[Stored items]
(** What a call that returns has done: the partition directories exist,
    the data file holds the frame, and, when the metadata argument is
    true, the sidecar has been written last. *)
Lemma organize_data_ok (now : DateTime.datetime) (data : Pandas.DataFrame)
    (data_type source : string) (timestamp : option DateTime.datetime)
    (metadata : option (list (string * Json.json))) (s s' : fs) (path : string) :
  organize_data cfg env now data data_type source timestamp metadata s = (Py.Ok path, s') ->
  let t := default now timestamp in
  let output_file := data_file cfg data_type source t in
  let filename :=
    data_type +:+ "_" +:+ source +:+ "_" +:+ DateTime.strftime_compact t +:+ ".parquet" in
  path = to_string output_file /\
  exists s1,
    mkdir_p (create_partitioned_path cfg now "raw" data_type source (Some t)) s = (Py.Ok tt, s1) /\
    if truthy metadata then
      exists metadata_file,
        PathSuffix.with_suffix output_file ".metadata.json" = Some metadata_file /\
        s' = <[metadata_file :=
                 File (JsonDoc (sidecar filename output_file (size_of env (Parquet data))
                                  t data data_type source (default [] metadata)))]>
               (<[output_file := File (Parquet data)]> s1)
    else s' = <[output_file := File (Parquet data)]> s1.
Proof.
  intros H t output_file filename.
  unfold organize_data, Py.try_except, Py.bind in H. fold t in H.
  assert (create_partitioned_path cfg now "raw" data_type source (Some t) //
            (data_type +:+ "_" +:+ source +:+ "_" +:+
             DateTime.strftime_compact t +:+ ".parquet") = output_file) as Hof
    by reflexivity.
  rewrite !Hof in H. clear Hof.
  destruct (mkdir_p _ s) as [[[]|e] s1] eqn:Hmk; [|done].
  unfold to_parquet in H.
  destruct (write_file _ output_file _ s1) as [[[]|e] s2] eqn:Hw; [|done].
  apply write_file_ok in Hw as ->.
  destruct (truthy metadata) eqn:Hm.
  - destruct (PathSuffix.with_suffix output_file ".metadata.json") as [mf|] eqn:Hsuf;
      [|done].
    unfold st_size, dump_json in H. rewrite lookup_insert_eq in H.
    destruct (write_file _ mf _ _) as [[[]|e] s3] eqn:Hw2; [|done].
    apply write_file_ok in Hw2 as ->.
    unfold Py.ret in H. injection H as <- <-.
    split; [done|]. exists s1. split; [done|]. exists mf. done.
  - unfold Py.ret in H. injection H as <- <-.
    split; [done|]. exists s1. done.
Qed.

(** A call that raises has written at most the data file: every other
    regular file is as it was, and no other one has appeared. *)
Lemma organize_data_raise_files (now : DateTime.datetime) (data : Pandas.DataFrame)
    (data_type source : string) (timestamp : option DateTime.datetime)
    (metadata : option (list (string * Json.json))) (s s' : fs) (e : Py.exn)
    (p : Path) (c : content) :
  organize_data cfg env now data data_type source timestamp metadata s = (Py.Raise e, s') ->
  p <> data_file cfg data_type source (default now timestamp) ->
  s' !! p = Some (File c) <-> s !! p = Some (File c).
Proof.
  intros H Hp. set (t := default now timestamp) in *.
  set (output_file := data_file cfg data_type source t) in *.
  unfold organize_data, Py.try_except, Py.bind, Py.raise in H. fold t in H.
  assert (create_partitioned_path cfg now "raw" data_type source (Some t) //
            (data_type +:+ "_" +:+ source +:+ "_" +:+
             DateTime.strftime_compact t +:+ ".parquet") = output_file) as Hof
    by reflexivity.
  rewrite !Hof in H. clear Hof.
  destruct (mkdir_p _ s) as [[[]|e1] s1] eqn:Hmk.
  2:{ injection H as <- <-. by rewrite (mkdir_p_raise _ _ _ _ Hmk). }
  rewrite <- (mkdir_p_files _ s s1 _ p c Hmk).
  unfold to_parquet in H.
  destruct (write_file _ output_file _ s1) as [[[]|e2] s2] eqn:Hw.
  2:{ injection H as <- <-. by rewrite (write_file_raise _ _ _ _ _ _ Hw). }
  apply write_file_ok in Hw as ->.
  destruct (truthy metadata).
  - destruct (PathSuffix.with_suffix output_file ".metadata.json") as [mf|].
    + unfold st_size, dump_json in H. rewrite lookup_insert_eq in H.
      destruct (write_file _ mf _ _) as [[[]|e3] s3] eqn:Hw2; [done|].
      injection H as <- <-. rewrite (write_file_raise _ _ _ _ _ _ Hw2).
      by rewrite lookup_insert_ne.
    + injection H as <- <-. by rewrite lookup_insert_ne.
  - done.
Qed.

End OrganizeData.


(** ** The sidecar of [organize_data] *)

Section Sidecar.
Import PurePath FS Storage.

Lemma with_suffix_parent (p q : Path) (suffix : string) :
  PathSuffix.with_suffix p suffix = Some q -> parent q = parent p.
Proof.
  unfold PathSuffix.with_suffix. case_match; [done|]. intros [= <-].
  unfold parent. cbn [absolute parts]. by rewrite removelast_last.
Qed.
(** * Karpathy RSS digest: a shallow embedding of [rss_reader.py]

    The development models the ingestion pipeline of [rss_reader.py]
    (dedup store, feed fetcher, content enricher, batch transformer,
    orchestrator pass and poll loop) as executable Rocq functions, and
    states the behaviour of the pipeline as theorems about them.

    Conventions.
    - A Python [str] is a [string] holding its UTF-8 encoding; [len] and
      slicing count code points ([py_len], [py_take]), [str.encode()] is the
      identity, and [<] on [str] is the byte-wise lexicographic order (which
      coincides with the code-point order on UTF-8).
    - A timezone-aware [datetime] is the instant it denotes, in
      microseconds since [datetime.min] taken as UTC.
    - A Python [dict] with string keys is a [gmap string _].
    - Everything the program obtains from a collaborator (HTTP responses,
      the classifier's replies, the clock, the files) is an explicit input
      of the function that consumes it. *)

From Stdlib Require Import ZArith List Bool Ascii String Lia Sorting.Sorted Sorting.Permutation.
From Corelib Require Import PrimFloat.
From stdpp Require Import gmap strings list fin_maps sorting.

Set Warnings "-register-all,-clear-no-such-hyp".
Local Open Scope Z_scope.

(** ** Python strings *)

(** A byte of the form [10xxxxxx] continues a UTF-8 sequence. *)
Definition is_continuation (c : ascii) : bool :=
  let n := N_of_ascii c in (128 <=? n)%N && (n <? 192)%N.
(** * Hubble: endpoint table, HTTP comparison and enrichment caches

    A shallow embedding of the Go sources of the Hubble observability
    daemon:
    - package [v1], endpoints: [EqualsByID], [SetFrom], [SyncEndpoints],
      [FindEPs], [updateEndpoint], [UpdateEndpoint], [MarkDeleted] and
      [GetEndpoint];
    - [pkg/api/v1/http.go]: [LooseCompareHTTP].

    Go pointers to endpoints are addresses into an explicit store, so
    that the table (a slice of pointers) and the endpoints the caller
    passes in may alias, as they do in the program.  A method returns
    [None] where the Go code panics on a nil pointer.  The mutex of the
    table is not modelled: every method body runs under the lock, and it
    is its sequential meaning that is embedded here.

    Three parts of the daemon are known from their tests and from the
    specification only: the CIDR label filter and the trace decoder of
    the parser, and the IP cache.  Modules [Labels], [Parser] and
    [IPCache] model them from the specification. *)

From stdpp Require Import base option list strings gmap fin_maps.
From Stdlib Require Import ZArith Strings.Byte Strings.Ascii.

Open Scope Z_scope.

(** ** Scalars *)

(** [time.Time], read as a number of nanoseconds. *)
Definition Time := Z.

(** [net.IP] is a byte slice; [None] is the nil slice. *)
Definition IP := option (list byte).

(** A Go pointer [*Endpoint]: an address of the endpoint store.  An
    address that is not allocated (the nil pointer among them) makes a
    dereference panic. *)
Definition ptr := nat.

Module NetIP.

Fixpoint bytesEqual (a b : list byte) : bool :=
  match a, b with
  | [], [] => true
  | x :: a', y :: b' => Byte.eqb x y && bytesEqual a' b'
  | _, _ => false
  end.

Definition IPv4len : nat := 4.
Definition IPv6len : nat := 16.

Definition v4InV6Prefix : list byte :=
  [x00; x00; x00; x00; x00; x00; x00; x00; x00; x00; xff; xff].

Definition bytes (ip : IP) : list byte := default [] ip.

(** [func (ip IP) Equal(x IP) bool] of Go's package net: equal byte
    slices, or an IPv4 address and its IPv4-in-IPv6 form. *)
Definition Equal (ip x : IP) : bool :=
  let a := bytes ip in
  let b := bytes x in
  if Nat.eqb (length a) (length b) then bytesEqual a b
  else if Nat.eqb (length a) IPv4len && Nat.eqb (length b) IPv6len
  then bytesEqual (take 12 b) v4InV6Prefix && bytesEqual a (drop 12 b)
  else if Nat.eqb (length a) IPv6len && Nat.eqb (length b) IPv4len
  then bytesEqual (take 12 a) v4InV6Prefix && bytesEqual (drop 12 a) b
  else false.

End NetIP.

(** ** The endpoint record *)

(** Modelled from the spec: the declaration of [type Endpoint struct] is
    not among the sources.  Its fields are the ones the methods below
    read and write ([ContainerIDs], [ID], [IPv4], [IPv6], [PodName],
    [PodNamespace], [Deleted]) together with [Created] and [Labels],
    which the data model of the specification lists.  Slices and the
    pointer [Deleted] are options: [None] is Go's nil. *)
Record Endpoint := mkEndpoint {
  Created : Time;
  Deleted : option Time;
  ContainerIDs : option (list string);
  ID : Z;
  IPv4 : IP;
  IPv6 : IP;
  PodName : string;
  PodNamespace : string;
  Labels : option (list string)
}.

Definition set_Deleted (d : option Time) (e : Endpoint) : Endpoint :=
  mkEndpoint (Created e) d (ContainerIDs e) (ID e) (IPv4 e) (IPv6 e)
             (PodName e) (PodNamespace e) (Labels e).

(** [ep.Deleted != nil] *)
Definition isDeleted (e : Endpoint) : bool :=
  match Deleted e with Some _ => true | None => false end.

Activity –
In the entries above, find the line holding "set (output_file := data_file" and the line holding "microseconds since [datetime.min]"; print both of them and every line between, exactly, and nothing else.

Answer –
  set (output_file := data_file cfg data_type source t) in *.
  unfold organize_data, Py.try_except, Py.bind, Py.raise in H. fold t in H.
  assert (create_partitioned_path cfg now "raw" data_type source (Some t) //
            (data_type +:+ "_" +:+ source +:+ "_" +:+
             DateTime.strftime_compact t +:+ ".parquet") = output_file) as Hof
    by reflexivity.
  rewrite !Hof in H. clear Hof.
  destruct (mkdir_p _ s) as [[[]|e1] s1] eqn:Hmk.
  2:{ injection H as <- <-. by rewrite (mkdir_p_raise _ _ _ _ Hmk). }
  rewrite <- (mkdir_p_files _ s s1 _ p c Hmk).
  unfold to_parquet in H.
  destruct (write_file _ output_file _ s1) as [[[]|e2] s2] eqn:Hw.
  2:{ injection H as <- <-. by rewrite (write_file_raise _ _ _ _ _ _ Hw). }
  apply write_file_ok in Hw as ->.
  destruct (truthy metadata).
  - destruct (PathSuffix.with_suffix output_file ".metadata.json") as [mf|].
    + unfold st_size, dump_json in H. rewrite lookup_insert_eq in H.
      destruct (write_file _ mf _ _) as [[[]|e3] s3] eqn:Hw2; [done|].
      injection H as <- <-. rewrite (write_file_raise _ _ _ _ _ _ Hw2).
      by rewrite lookup_insert_ne.
    + injection H as <- <-. by rewrite lookup_insert_ne.
  - done.
Qed.

End OrganizeData.


(** ** The sidecar of [organize_data] *)

Section Sidecar.
Import PurePath FS Storage.

Lemma with_suffix_parent (p q : Path) (suffix : string) :
  PathSuffix.with_suffix p suffix = Some q -> parent q = parent p.
Proof.
  unfold PathSuffix.with_suffix. case_match; [done|]. intros [= <-].
  unfold parent. cbn [absolute parts]. by rewrite removelast_last.
Qed.
(** * Karpathy RSS digest: a shallow embedding of [rss_reader.py]

    The development models the ingestion pipeline of [rss_reader.py]
    (dedup store, feed fetcher, content enricher, batch transformer,
    orchestrator pass and poll loop) as executable Rocq functions, and
    states the behaviour of the pipeline as theorems about them.

    Conventions.
    - A Python [str] is a [string] holding its UTF-8 encoding; [len] and
      slicing count code points ([py_len], [py_take]), [str.encode()] is the
      identity, and [<] on [str] is the byte-wise lexicographic order (which
      coincides with the code-point order on UTF-8).
    - A timezone-aware [datetime] is the instant it denotes, in
      microseconds since [datetime.min] taken as UTC.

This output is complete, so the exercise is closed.